■ **Collected data**:
+ + + + + + +

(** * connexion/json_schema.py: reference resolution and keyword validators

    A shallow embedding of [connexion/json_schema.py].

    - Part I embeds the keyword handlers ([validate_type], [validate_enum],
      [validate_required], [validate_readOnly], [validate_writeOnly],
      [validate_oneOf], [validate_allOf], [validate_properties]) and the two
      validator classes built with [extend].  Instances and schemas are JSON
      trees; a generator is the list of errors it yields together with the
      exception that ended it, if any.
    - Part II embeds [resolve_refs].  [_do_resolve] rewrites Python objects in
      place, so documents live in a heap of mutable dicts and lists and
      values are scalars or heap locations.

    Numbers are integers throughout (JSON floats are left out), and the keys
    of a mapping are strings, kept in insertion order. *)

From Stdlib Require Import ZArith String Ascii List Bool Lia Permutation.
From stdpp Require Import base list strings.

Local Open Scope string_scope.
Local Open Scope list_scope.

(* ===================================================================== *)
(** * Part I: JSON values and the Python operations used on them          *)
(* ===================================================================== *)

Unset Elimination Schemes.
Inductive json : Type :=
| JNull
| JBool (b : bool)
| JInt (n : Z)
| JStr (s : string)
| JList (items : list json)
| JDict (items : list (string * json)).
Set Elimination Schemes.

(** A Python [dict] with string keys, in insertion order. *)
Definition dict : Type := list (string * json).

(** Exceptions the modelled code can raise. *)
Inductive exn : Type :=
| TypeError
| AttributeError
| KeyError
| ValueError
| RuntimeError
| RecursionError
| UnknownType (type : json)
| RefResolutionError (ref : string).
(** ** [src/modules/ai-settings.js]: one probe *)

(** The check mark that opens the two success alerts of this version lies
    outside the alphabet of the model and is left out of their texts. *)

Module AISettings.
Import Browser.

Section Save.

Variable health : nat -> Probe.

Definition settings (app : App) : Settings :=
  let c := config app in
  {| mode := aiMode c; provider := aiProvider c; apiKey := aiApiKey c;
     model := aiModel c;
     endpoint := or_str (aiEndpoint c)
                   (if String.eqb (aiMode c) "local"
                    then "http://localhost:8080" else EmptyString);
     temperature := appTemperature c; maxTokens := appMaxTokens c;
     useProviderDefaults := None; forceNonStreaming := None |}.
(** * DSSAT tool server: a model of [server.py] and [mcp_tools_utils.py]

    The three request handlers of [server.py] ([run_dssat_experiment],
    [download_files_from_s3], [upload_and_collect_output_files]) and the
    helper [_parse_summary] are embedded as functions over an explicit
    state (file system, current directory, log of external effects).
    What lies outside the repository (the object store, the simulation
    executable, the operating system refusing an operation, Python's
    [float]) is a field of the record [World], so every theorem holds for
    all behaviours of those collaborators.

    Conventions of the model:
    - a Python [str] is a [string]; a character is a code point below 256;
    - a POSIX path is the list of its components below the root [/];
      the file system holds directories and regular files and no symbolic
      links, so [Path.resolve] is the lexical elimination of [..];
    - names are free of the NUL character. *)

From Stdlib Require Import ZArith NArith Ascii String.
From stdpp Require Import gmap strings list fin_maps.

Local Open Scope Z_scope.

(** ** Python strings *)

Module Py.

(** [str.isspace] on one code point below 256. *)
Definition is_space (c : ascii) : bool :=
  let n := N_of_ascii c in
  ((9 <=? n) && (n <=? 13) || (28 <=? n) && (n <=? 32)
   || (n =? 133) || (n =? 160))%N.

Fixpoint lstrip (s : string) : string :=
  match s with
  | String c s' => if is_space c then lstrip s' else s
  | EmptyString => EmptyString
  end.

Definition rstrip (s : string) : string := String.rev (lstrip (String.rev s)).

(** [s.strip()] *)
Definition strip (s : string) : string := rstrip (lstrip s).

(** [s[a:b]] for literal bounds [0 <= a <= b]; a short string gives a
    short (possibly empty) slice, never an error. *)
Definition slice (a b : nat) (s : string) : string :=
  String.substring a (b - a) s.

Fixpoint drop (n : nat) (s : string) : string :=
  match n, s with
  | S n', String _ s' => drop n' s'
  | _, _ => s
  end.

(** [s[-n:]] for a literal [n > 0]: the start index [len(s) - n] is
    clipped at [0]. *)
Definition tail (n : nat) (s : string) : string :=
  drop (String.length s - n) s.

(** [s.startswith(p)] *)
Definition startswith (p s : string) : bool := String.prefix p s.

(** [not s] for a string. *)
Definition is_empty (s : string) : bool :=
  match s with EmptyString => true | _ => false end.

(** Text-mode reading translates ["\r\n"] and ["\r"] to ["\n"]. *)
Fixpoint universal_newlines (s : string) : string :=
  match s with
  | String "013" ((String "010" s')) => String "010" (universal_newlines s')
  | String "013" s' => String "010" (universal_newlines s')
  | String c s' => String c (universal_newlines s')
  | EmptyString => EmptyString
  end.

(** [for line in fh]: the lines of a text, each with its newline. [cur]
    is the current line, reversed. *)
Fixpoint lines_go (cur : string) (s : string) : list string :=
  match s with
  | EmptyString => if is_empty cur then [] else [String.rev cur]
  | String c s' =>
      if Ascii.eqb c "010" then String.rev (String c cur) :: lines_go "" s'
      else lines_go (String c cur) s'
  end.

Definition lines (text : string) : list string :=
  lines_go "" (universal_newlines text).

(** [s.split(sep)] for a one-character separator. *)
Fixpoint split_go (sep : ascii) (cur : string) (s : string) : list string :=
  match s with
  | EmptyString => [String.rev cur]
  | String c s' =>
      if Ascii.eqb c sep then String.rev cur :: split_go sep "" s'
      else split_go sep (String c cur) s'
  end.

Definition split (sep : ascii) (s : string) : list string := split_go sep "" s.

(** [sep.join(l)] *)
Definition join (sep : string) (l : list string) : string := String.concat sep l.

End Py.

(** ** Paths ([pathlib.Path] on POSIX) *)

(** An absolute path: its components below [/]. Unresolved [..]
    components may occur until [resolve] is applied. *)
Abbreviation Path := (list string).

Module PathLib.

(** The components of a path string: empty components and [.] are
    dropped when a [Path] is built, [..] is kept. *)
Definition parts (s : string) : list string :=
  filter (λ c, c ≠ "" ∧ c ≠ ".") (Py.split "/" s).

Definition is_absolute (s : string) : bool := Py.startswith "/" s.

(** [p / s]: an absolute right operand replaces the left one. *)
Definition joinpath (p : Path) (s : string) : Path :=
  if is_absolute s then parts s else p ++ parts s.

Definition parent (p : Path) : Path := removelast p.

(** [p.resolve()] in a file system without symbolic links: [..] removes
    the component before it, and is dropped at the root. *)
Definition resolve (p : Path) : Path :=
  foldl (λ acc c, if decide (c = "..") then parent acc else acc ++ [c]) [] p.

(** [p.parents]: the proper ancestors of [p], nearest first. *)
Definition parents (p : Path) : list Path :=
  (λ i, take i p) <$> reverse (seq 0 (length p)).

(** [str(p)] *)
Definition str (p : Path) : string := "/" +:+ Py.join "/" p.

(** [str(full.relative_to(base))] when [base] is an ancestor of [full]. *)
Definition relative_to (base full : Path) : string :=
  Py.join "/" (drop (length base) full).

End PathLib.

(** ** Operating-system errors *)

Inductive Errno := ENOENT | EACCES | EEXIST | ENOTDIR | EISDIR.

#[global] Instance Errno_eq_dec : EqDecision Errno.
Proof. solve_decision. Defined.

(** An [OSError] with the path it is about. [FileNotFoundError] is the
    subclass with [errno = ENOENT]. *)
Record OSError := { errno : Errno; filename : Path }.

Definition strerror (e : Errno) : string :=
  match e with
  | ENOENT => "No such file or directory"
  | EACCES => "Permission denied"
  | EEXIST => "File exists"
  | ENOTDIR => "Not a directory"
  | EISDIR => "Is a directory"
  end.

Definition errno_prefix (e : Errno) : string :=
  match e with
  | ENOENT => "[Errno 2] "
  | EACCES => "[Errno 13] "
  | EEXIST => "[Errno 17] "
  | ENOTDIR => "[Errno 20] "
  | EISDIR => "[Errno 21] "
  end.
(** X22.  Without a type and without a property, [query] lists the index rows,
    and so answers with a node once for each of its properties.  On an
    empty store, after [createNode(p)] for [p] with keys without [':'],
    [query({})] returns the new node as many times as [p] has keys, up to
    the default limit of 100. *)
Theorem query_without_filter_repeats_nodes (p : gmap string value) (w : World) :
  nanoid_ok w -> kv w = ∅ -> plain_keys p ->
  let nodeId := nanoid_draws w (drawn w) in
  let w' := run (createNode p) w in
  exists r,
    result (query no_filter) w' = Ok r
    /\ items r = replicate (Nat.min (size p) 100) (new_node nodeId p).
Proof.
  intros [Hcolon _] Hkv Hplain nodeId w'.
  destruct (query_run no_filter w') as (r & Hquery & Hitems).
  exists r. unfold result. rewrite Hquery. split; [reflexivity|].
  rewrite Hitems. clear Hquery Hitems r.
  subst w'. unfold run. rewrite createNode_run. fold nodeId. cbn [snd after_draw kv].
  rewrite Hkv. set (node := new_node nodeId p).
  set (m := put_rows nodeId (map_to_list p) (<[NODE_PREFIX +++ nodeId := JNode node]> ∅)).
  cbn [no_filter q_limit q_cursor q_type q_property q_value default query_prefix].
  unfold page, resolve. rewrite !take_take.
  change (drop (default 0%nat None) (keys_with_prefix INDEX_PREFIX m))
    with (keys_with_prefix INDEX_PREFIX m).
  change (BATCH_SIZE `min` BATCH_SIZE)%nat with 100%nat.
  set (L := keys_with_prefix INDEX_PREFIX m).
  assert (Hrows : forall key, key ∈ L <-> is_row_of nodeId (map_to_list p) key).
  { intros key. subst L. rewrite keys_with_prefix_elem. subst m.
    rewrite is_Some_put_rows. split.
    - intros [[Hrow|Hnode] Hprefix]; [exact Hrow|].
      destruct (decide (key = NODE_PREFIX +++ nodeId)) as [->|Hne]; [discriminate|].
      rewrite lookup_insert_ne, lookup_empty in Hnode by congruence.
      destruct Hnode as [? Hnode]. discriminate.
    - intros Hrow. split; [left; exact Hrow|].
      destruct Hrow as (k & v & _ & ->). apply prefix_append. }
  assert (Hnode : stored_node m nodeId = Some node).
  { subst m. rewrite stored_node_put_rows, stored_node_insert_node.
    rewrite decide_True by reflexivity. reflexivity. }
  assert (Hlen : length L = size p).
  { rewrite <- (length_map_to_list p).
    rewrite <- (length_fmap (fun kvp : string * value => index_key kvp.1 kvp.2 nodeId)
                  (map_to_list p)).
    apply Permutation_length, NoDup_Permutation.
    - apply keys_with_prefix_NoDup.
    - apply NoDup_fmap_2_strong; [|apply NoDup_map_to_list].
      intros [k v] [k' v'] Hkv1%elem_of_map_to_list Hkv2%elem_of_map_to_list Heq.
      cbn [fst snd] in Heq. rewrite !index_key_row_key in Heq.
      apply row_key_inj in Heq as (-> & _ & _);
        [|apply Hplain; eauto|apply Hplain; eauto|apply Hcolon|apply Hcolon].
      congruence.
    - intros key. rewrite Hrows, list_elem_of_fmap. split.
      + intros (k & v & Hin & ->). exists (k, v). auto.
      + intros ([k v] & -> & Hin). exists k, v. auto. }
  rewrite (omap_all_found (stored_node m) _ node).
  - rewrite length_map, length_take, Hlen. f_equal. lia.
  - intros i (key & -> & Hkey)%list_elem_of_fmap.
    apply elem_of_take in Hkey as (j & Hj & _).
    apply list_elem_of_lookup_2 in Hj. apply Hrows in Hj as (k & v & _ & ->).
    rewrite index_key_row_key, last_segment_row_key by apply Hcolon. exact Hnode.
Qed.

+ + + + + + +

■ **Brief**:
Please output only the lines from the first line of the entries through the line with "exception that ended it, if any.", both included, exactly as written.

■ **Solved problem**:
(** * connexion/json_schema.py: reference resolution and keyword validators

    A shallow embedding of [connexion/json_schema.py].

    - Part I embeds the keyword handlers ([validate_type], [validate_enum],
      [validate_required], [validate_readOnly], [validate_writeOnly],
      [validate_oneOf], [validate_allOf], [validate_properties]) and the two
      validator classes built with [extend].  Instances and schemas are JSON
      trees; a generator is the list of errors it yields together with the
      exception that ended it, if any.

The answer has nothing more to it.